=== Begin Enclosure ===

Definition step (self : TraefikEtcdProxy)
    (st : world * gmap string string) (c : call)
  : world * gmap string string :=
  match c with
  | AddRoute routespec target data route_keys rule =>
    let '(r, w') :=
      _kv_atomic_add_route_parts self (routeKey self routespec)
        target data route_keys rule st.1 in
    (w', if succeeded r then <[routespec:=target]> st.2 else st.2)
  | DeleteRoute routespec route_keys =>
    let '(r, w') :=
      _kv_atomic_delete_route_parts self (routeKey self routespec)
        route_keys st.1 in
    (w', if succeeded r then delete routespec st.2 else st.2)
  | PersistDynamicConfig data =>
    ((persist_dynamic_config data st.1).2, st.2)
  end.

Definition fresh : world := {| kv := ∅; requests := []; warnings := [] |}.

Definition run_history (self : TraefikEtcdProxy) (cs : list call)
  : world * gmap string string :=
  foldl (step self) (fresh, ∅) cs.

(** The descriptor keys of a call and the keys of the dynamic configuration
    lie outside the route namespace, and the target of an added route is
    text. *)
Definition descriptor_keys (rk : RouteKeys) : list string :=
  [service_url_path rk; router_service_path rk; router_rule_path rk].

Definition call_ok (self : TraefikEtcdProxy) (c : call) : Prop :=
  match c with
  | AddRoute _ target _ rk _ =>
    Py.utf8_valid target = true
    /\ Forall (fun k => Py.startswith k (routesPrefix self) = false)
         (descriptor_keys rk)
  | DeleteRoute _ rk =>
    Forall (fun k => Py.startswith k (routesPrefix self) = false)
      (descriptor_keys rk)
  | PersistDynamicConfig data =>
    Forall (fun k => Py.startswith k (routesPrefix self) = false) data.*1
  end.

Definition config_ok (self : TraefikEtcdProxy) : Prop :=
  Py.utf8_valid (kv_jupyterhub_prefix self) = true
  /\ Py.utf8_valid (kv_separator self) = true.

(** The store holds a route table: its entries under the routes prefix are
    the entries of the table at their route keys, and every target in the
    table is text. *)
Definition holds_table (self : TraefikEtcdProxy)
    (w : world) (table : gmap string string) : Prop :=
  filter (fun kv => Py.startswith kv.1 (routesPrefix self) = true) (kv w)
  = kmap (routeKey self) table
  /\ map_Forall (fun _ target => Py.utf8_valid target = true) table.

(** ** Readings of the specification that the methods are checked against *)

(** Decoding an entry whose key lies outside the route namespace raises
    [DecodeError]. *)
Definition foreign_key_rejected (self : TraefikEtcdProxy)
    (entry : etcd3.kv_entry) (w : world) : Prop :=
  Py.startswith (etcd3.key entry.2) (routesPrefix self) = false ->
  (_kv_get_route_parts self entry w).1 = Raise DecodeError.

(** After a successful add, the target is read back under the routespec key
    and the data under the target string itself. *)
Definition add_then_read (self : TraefikEtcdProxy)
    (spec target data : string) (rk : RouteKeys) (rule : string)
    (w : world) : Prop :=
  forall resp w',
    _kv_atomic_add_route_parts self spec target data rk rule w
    = (Ok (true, resp), w') ->
    (_kv_get_target spec w').1 = Ok (Some target)
    /\ (_kv_get_data target w').1 = Ok (Some data).

(** Deleting one of two routes that share a target keeps the data stored
    for the target. *)
Definition shared_target_kept (self : TraefikEtcdProxy)
    (spec1 spec2 target data : string) (rk : RouteKeys) (w : world) : Prop :=
  spec1 <> spec2 ->
  kv w !! spec1 = Some target ->
  kv w !! spec2 = Some target ->
  kv w !! targetKey self target = Some data ->
  forall resp w',
    _kv_atomic_delete_route_parts self spec1 rk w = (Ok (true, resp), w') ->
    (_kv_get_data (targetKey self target) w').1 = Ok (Some data).

(** ** A concrete deployment, for examples *)

Module Example.

Definition proxy : TraefikEtcdProxy :=
  {| kv_jupyterhub_prefix := "jupyterhub"; kv_separator := "/" |}.

Definition keys (name : string) : RouteKeys :=
  {| service_url_path :=
       "traefik/http/services/" +:+ name +:+ "/loadBalancer/servers/0/url";
     router_service_path := "traefik/http/routers/" +:+ name +:+ "/service";
     service_alias := name;
     router_rule_path := "traefik/http/routers/" +:+ name +:+ "/rule" |}.

Definition alice : string := "/user/alice/".
Definition bob : string := "/user/bob/".

(** Two routes to one target, added to a fresh store. *)
Definition shared : world :=
  (run_history proxy
     [ AddRoute alice "http://10.0.0.9:9000" "meta1" (keys "alice")
         "PathPrefix(`/user/alice/`)";
       AddRoute bob "http://10.0.0.9:9000" "meta1" (keys "bob")
         "PathPrefix(`/user/bob/`)" ]).1.

End Example.

(** * Properties *)

(** ** Text primitives *)

Section PyFacts.

Lemma str_app_cons c s t : String c s +:+ t = String c (s +:+ t).
Proof. reflexivity. Qed.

=== End Enclosure ===

WHAT TO PRODUCE:
Only one stretch of the data above is needed. Restate it word for word, from the line containing "self) = true." through the line containing "(** ** Readings", both ends included.

RESULT:
  /\ Py.utf8_valid (kv_separator self) = true.

(** The store holds a route table: its entries under the routes prefix are
    the entries of the table at their route keys, and every target in the
    table is text. *)
Definition holds_table (self : TraefikEtcdProxy)
    (w : world) (table : gmap string string) : Prop :=
  filter (fun kv => Py.startswith kv.1 (routesPrefix self) = true) (kv w)
  = kmap (routeKey self) table
  /\ map_Forall (fun _ target => Py.utf8_valid target = true) table.

(** ** Readings of the specification that the methods are checked against *)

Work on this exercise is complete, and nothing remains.